* [EXERCISE OBJECTIVE] Both the line with "iota. by rewrite IH." and the line with "(** Whatever a" in the records below must appear in the output, along with every line between them, exactly and with nothing added.

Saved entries
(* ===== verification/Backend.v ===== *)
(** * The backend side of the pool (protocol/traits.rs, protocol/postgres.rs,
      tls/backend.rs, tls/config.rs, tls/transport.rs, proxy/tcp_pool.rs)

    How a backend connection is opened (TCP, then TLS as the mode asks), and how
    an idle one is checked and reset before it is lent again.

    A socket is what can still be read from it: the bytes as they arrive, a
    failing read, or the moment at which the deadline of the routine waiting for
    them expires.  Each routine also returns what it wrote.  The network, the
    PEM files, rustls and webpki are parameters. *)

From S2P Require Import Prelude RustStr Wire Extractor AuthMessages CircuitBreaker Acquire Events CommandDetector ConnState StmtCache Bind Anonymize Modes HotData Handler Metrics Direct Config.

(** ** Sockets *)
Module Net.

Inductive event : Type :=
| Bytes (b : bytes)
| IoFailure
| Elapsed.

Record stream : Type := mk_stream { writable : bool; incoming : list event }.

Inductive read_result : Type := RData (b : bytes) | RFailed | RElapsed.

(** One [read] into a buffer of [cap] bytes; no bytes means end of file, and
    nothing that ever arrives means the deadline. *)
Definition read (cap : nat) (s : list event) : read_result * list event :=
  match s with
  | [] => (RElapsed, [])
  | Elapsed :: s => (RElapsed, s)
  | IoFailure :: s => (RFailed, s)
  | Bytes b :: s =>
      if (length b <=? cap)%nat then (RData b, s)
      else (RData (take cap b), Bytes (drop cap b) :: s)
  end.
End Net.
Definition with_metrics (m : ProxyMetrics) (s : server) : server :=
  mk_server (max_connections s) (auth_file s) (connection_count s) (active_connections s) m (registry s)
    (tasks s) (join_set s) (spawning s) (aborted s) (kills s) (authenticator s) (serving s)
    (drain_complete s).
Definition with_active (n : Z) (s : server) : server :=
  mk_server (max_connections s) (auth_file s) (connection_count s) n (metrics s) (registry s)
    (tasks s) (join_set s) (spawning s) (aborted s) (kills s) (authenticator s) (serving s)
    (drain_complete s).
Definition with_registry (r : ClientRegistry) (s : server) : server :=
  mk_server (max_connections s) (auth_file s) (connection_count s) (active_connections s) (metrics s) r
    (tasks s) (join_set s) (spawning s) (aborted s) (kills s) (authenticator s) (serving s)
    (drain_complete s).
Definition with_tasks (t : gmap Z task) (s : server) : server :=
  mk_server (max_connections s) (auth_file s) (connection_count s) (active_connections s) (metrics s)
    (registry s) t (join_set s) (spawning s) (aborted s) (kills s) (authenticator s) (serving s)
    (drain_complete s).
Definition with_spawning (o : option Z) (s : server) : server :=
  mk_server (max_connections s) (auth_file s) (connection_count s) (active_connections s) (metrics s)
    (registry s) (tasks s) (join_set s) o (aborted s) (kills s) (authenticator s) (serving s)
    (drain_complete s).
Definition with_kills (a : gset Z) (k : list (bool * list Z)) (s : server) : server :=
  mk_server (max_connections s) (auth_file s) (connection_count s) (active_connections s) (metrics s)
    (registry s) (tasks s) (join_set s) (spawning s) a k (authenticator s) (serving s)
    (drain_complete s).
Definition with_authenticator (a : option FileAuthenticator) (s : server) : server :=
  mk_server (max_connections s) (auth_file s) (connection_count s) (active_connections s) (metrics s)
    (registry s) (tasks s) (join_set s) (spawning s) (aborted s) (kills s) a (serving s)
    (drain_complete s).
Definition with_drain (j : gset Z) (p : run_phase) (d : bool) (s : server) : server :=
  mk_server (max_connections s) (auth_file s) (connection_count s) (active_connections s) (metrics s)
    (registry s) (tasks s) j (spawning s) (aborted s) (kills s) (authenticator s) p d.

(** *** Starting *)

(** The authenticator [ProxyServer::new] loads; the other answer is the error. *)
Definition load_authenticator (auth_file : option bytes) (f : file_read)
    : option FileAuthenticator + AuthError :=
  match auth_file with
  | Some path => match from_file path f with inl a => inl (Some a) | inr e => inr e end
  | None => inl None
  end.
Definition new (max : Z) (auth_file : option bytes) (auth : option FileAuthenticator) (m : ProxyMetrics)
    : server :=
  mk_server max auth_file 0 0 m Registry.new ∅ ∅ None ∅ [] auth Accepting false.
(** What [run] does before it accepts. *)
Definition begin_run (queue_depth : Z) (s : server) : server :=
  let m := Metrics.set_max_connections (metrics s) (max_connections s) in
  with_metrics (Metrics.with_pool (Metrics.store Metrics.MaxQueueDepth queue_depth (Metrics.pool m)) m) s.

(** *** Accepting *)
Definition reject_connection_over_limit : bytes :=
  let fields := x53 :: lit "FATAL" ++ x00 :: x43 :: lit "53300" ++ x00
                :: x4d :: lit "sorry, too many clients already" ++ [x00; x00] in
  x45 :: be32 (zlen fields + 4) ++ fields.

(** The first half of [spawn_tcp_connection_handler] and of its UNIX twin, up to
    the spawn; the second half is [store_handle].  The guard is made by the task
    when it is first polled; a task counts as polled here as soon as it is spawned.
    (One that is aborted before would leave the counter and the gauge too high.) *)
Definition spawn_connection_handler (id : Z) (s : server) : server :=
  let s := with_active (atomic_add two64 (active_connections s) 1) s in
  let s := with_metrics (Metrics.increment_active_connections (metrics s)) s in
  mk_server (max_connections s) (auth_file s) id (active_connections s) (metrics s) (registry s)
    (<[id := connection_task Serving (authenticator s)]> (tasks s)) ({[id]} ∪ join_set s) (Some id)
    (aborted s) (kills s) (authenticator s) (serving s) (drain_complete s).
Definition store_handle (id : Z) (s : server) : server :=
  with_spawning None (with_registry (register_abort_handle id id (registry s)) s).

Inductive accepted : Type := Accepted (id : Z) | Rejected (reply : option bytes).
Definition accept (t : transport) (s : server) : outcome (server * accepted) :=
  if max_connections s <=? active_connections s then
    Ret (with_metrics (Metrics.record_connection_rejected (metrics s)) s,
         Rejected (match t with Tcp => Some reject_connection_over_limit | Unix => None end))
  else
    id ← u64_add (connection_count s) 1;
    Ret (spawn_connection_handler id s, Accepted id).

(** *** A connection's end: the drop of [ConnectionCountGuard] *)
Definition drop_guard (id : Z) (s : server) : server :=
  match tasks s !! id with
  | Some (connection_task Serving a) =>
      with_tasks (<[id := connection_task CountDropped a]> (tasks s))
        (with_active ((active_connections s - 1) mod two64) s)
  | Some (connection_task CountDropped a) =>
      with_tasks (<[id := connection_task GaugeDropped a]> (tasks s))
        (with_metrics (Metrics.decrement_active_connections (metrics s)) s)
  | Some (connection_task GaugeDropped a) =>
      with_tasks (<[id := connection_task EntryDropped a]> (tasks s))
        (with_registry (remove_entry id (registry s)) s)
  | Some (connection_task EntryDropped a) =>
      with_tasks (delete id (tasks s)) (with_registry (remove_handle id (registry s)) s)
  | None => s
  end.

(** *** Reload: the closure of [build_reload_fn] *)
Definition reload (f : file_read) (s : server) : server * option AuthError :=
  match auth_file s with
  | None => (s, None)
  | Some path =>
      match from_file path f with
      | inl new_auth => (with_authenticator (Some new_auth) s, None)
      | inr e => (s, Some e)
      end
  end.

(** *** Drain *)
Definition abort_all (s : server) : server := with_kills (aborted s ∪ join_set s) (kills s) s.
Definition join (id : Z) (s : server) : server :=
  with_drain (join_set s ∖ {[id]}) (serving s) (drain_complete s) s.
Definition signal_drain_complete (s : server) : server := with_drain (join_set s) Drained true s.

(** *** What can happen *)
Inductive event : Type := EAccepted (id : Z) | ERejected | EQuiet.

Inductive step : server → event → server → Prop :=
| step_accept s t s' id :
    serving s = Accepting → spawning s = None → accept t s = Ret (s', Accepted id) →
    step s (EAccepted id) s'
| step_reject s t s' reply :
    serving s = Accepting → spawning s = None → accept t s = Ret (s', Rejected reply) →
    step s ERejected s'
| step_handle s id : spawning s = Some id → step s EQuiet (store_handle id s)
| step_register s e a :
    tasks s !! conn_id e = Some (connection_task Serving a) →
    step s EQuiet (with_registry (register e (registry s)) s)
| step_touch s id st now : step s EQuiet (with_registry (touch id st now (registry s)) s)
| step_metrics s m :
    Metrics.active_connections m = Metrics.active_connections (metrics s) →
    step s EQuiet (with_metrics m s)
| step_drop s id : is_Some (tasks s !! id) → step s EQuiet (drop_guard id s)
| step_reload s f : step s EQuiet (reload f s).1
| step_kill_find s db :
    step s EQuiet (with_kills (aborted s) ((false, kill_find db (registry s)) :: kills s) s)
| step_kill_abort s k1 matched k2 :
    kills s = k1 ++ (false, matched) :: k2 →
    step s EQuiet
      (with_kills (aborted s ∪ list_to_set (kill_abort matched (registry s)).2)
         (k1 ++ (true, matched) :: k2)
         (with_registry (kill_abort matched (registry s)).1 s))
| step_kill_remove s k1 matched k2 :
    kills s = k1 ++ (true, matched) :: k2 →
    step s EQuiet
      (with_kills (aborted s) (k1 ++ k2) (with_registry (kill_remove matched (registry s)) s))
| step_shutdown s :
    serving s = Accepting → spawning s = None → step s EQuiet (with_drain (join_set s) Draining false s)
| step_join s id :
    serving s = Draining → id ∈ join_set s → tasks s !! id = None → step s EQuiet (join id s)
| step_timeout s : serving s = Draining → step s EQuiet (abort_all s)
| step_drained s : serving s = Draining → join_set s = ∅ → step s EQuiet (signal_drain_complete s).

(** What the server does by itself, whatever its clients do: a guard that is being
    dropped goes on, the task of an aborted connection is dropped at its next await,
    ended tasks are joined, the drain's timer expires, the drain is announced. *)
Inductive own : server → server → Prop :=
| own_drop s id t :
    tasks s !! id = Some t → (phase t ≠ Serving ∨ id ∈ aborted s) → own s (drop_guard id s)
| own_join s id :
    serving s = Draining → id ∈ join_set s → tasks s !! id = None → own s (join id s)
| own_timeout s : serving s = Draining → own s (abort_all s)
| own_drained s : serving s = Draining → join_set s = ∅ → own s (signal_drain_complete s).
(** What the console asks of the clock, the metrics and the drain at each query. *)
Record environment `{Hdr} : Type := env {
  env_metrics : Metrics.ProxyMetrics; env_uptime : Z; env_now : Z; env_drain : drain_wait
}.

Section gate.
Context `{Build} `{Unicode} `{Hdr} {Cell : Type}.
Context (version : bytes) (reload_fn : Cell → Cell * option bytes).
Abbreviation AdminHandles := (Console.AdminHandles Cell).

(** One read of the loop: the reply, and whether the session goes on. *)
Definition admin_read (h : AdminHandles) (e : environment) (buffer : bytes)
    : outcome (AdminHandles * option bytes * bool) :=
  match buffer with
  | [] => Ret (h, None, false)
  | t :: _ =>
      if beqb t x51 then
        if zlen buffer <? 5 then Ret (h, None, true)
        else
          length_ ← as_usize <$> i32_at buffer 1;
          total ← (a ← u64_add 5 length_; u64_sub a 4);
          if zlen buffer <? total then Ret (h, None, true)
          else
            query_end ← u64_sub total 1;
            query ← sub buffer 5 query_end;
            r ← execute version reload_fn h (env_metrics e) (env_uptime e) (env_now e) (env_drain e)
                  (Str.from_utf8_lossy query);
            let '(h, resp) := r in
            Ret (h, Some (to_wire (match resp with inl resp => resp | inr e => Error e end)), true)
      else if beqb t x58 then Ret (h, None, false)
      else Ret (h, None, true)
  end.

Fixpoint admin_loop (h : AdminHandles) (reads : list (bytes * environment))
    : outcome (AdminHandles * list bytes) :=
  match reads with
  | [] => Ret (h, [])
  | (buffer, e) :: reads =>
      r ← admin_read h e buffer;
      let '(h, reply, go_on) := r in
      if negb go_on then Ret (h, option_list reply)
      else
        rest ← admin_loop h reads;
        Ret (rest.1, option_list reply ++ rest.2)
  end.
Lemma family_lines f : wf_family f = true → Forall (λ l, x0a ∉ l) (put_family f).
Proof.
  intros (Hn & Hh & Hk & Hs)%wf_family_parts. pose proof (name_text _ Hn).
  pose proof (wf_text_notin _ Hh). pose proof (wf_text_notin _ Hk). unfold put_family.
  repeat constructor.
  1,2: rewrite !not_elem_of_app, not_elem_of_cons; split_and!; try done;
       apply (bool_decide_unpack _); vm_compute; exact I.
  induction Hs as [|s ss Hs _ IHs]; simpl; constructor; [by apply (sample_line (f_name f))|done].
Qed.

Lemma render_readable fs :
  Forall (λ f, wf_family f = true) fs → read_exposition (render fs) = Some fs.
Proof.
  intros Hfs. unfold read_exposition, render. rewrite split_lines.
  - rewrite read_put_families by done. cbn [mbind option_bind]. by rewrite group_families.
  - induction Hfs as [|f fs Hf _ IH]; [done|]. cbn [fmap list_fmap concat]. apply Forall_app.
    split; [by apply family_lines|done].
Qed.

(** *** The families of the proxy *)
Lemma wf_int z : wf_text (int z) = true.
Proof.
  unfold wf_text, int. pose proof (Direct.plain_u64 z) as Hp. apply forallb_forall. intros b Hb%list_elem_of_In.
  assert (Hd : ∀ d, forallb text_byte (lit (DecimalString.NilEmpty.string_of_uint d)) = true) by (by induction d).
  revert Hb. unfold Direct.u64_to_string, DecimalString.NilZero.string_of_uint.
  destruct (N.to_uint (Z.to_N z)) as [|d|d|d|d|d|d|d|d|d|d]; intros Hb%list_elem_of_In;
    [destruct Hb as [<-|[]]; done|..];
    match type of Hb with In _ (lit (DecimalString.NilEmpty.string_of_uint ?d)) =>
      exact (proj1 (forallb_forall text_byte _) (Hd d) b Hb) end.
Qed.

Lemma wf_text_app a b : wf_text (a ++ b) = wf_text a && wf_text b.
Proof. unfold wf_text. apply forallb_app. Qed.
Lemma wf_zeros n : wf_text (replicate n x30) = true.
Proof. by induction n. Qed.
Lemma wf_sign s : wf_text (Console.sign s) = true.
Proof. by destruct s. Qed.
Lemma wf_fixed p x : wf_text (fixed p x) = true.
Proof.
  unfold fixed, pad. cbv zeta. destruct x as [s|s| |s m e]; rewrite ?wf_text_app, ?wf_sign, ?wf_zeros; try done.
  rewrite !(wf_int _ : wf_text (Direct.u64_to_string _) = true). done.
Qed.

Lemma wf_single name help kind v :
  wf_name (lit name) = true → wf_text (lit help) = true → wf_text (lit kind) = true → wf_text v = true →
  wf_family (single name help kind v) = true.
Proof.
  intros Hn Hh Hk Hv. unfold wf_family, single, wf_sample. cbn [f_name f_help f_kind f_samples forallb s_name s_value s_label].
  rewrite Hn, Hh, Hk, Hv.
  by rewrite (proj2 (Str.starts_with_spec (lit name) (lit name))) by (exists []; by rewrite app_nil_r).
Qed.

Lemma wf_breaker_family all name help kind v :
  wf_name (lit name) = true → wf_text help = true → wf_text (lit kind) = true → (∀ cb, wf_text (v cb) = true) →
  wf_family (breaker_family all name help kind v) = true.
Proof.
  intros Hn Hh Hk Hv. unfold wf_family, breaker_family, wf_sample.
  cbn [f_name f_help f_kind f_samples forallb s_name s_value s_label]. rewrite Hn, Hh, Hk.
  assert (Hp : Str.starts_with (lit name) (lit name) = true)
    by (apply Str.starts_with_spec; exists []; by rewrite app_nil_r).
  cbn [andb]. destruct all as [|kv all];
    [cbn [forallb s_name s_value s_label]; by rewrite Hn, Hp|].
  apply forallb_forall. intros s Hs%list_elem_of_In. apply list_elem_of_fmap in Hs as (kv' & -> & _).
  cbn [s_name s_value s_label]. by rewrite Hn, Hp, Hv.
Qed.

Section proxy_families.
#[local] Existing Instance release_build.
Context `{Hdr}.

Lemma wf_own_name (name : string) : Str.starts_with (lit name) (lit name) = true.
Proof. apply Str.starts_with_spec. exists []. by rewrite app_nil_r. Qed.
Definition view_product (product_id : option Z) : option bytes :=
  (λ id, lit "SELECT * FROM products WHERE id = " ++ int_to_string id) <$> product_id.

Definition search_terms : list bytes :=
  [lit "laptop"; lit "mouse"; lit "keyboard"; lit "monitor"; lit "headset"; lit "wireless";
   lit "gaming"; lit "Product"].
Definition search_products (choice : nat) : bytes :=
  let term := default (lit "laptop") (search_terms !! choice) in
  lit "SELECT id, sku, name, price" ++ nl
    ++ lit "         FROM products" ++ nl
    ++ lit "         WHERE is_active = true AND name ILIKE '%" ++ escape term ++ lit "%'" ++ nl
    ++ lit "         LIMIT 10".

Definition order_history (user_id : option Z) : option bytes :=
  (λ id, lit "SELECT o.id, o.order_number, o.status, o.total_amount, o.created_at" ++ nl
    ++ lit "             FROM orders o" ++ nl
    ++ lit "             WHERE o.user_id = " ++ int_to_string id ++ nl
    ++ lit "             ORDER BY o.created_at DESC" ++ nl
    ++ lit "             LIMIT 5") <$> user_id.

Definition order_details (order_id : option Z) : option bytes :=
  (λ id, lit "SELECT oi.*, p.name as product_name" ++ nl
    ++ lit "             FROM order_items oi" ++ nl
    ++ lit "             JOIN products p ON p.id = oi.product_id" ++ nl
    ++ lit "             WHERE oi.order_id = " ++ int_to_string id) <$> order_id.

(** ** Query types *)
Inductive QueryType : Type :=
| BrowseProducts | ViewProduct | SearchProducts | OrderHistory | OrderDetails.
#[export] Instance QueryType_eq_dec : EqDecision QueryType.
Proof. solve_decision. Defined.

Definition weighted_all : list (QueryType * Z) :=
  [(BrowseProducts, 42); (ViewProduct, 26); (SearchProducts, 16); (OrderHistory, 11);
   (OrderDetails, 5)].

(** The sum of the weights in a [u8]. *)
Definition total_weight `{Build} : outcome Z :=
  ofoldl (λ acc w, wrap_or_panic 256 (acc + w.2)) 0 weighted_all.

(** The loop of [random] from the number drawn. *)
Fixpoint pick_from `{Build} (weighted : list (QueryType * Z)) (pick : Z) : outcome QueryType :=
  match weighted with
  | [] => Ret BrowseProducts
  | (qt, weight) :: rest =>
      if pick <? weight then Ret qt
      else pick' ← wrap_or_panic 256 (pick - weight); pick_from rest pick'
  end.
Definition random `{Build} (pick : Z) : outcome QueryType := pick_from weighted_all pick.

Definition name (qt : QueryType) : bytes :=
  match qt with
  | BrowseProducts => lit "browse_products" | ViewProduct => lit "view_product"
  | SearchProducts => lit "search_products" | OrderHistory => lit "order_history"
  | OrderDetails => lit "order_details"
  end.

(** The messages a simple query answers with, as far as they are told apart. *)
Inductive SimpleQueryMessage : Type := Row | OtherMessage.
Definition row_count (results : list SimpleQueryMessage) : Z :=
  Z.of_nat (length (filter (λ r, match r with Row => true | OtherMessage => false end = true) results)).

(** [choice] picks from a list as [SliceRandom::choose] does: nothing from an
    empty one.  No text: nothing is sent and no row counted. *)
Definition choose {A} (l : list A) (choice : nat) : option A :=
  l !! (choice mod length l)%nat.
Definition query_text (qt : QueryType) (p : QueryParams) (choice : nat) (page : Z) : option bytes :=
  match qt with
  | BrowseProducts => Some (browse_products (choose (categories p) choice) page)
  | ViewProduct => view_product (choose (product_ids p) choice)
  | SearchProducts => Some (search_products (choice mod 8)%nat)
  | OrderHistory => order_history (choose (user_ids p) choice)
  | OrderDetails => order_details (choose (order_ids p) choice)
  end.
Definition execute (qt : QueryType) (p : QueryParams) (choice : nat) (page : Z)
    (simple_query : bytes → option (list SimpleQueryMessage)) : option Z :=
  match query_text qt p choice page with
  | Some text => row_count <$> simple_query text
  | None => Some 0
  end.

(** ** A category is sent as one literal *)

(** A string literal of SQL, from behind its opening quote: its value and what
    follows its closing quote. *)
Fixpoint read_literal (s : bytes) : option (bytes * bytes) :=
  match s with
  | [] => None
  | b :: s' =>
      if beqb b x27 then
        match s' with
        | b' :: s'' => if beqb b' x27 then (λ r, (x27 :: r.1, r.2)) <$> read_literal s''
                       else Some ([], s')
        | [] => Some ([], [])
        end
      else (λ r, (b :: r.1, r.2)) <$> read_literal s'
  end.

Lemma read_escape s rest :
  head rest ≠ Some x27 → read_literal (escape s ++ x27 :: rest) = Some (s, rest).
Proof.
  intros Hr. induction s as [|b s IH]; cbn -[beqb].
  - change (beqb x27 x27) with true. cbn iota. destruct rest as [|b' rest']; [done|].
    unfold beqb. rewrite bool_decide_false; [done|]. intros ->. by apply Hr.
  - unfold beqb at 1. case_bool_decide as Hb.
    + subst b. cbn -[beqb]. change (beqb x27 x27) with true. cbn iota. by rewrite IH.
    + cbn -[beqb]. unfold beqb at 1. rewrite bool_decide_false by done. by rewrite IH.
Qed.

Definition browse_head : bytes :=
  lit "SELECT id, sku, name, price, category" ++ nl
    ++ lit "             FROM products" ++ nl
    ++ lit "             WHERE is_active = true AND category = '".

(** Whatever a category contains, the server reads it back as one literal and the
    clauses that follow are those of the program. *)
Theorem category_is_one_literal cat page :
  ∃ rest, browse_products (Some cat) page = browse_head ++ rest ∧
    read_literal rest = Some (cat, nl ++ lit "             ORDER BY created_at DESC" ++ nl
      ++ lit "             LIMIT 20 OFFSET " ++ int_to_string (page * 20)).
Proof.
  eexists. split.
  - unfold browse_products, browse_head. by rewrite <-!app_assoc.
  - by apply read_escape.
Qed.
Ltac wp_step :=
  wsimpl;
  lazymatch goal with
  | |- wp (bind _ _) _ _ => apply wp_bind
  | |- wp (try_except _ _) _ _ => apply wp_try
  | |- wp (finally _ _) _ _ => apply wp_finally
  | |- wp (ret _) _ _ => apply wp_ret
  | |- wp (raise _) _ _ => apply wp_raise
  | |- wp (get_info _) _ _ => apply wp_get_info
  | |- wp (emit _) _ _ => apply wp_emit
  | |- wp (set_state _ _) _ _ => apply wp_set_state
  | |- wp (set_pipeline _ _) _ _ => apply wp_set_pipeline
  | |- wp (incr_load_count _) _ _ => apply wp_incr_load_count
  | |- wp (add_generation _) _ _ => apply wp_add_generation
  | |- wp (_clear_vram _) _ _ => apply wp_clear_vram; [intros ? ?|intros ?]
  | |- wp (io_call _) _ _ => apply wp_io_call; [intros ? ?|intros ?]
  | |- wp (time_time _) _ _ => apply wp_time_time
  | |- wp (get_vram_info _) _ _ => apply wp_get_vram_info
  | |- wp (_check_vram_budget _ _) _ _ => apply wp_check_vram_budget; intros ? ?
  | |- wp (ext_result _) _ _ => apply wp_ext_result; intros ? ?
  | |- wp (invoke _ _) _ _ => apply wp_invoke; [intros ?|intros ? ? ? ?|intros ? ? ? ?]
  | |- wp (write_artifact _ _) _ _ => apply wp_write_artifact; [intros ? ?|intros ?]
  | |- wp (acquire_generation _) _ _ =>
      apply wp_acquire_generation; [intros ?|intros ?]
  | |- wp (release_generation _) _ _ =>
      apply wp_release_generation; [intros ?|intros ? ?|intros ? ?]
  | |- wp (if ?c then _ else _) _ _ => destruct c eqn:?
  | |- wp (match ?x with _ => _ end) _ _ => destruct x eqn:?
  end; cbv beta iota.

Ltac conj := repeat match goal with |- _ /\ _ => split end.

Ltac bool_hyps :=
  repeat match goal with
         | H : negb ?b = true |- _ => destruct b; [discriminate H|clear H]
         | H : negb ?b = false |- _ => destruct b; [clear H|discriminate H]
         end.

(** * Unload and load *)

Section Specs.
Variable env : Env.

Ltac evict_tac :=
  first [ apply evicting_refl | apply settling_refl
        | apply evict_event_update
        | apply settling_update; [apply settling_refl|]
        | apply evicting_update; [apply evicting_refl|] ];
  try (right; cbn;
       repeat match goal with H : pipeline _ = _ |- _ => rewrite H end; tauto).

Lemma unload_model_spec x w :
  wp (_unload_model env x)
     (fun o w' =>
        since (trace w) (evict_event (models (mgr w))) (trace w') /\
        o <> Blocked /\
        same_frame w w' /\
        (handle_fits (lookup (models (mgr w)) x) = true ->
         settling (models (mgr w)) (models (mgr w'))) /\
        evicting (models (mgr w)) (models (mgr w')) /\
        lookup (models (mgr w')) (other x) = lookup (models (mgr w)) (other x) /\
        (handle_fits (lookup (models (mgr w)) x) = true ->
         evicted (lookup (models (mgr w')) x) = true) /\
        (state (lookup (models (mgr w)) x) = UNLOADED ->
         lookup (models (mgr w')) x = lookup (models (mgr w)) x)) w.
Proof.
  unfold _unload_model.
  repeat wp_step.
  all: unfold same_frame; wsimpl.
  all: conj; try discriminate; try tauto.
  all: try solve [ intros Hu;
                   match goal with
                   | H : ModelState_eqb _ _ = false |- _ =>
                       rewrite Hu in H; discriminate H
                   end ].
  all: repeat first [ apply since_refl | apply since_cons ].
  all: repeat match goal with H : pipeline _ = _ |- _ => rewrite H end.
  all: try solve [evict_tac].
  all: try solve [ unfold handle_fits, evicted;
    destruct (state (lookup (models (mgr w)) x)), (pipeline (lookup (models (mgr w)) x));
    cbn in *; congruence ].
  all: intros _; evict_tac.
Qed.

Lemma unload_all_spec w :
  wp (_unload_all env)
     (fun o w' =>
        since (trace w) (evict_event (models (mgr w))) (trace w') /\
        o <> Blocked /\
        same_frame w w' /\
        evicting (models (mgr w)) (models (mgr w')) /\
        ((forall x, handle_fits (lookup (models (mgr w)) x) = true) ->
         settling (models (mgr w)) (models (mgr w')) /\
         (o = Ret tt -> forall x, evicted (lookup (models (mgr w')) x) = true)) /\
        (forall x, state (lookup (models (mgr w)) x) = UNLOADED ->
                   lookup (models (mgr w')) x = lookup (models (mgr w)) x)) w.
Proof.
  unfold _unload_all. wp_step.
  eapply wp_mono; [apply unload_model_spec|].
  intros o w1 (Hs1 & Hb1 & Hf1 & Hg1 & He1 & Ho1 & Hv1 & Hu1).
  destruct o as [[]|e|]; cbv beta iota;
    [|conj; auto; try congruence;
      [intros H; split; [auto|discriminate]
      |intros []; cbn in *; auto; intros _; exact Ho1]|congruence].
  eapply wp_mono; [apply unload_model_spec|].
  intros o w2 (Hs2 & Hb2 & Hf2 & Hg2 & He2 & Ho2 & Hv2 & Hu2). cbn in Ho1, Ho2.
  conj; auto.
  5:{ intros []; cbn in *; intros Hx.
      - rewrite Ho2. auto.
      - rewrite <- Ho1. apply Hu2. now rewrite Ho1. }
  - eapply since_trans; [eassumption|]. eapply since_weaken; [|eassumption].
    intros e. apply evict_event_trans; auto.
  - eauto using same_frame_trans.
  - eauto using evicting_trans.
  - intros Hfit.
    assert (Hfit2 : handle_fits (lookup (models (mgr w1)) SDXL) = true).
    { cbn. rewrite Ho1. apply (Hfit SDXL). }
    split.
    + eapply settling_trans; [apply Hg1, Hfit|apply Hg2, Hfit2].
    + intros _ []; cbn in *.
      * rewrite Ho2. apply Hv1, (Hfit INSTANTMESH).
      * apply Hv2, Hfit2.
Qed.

* [TASK SOLUTION]
    + subst b. cbn -[beqb]. change (beqb x27 x27) with true. cbn iota. by rewrite IH.
    + cbn -[beqb]. unfold beqb at 1. rewrite bool_decide_false by done. by rewrite IH.
Qed.

Definition browse_head : bytes :=
  lit "SELECT id, sku, name, price, category" ++ nl
    ++ lit "             FROM products" ++ nl
    ++ lit "             WHERE is_active = true AND category = '".

(** Whatever a category contains, the server reads it back as one literal and the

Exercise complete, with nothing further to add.